Fag- Você não tava lá, você não sabe o que aconteceu.
Su- Eu quero que você me conte.
Fag- A platéia não é esse buraco negro que a gente enxerga aqui de cima do palco, não. Ela pulsa, age, respira,
tem personalidade, cada dia de um jeito, viva!
Su- Pode ser que eles não tivessem gostando do espetáculo.
Fag- Foi assim desde o começo, o tempo todo. Eu não fui respeitado!
Su- Por nenhum deles?!
Fag- Tocou o celular, tossiram, bocejaram. Levantaram para ir ao banheiro!
Su- E você queria o quê? Que eles fizessem o xixi na poltrona?
Fag- Você ta torcendo pra quem, afinal?
Su- Eu estou tentando ficar do seu lado!
Fag- (pega um texto) Por favor, por favor, leia esse trecho aqui.
Su- Pra quê? Não eu...
Fag- Não!

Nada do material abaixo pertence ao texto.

(* ===== verification/ThreadPool.v ===== *)
(** * The thread pool (src/lib/libbomp/popcorn_threadpool.c)

    A circular queue of tasks under a lock, filled by the master thread and
    emptied by the workers.  The results of pthread calls and of malloc are
    arguments; a worker's critical section is one step, and an explicit
    sequence of events interleaves the master and the workers. *)

From S2P Require Import Prelude Schedule Barrier.

(** ** Definitions *)

Definition threadpool_invalid : Z := -1.
Definition threadpool_lock_failure : Z := -2.
Definition threadpool_queue_full : Z := -3.
Definition threadpool_thread_failure : Z := -4.
Definition threadpool_shutdown : Z := -5.
Definition graceful_shutdown : Z := 1.

(** [threadpool_task_t]; its barrier is never used. *)
Record threadpool_task_t := Task { task_fn : Z; task_args : Z }.

#[export] Instance task_eq_dec : EqDecision threadpool_task_t.
Proof. solve_decision. Defined.

Record threadpool_t := Pool {
  queue : list threadpool_task_t;
  thread_count : Z;
  queue_size : Z;
  head : Z;
  tail : Z;
  count : Z;
  shutdown : Z;
  started : Z;
  global_barrier : bomp_barrier
}.

(** The results of the pthread calls of an operation. *)
Record pthread_results := Results {
  rc_lock : Z; rc_unlock : Z; rc_broadcast : Z; rc_join : Z -> Z
}.

Definition all_succeed : pthread_results := Results 0 0 0 (fun _ => 0).

Definition int_mod (a b : Z) : outcome Z := rem int32_t a b.

Definition threadpool_add (rc : pthread_results) (pool : option threadpool_t) (fn args : Z)
    : outcome (Z * option threadpool_t) :=
  match pool with
  | None => Ret (threadpool_invalid, pool)
  | Some p =>
    if fn =? NULL then Ret (threadpool_invalid, pool)
    else if truthy (rc_lock rc) then Ret (threadpool_lock_failure, pool)
    else
      next ← int_mod (tail p + 1) (queue_size p);
      '(result, p') ←
        (if count p =? queue_size p then Ret (threadpool_queue_full, p)
         else if truthy (shutdown p) then Ret (threadpool_shutdown, p)
         else
           q ← get (zupd (queue p) (tail p) (Task fn args));
           Ret (if truthy (rc_broadcast rc) then threadpool_lock_failure else 0,
             Pool q (thread_count p) (queue_size p) (head p) next (count p + 1)
               (shutdown p) (started p) (global_barrier p)));
      Ret (if truthy (rc_unlock rc) then threadpool_lock_failure else result, Some p')
  end.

Por favor, leia por favor, eu vou te mostrar.(procura uma parte do texto)
Su- Tá!
Fag- Esse aqui, segura.
Su- (pega o texto e prepara-se) A vida é uma sombra que passa...
Fag- Bip, bip, bip...
Su- ...uma...história…
Fag- (tosse)
Su- ...contada por um louco...
Fag- (mexe os dedos como se estivesse mexendo em papel de bala, levanta os braços, tosse, fica fazendo essa
sequência)
Su- (tenta ler)
Fag- (pega o texto) Entendeu, agora?! Eu não sou de ferro!
Su- Aí você mandou todo mundo embora!
Fag- Mandei!
Su- E eles foram!
Fag- Me aplaudiram!
Su- É verdade?
Fag- Vaiaram também.
Su- Pela cara deles lá fora, fizeram pouco...
Fag- Muitos problemas?
Su- Mil cento e quarenta e oito problemas, eu vou ter que dar um pulinho na chefatura de polícia...
Fag- Nunca! Eu já mais vou permitir que qualquer um de nós, se submeta a essa humilhação!
Su- Se precisar, eu vou.
Fag- Nunca!
Su- Você não sabe a zona que está lá fora!
Fag- Você devolveu o dinheiro dele, não devolveu?
Su- 80% compraram com o cartão.
Fag- E isso quer dizer o quê?
Su- Que não tínhamos dinheiro em caixa.
Fag- Cheque!
Su- Mil cento e quarenta e oito? Tentei trocar por convite pra outro dia, alguns aceitaram, poucos, né!
Fag- E as outras?
Su- Querem o dinheiro de volta, de qualquer jeito, estão lá, nos chamando de estelionatários. O pior é que eles
compraram com cartão, ainda não desembolsaram nada, é só cancelar a compra. Ah, é de raiva mesmo!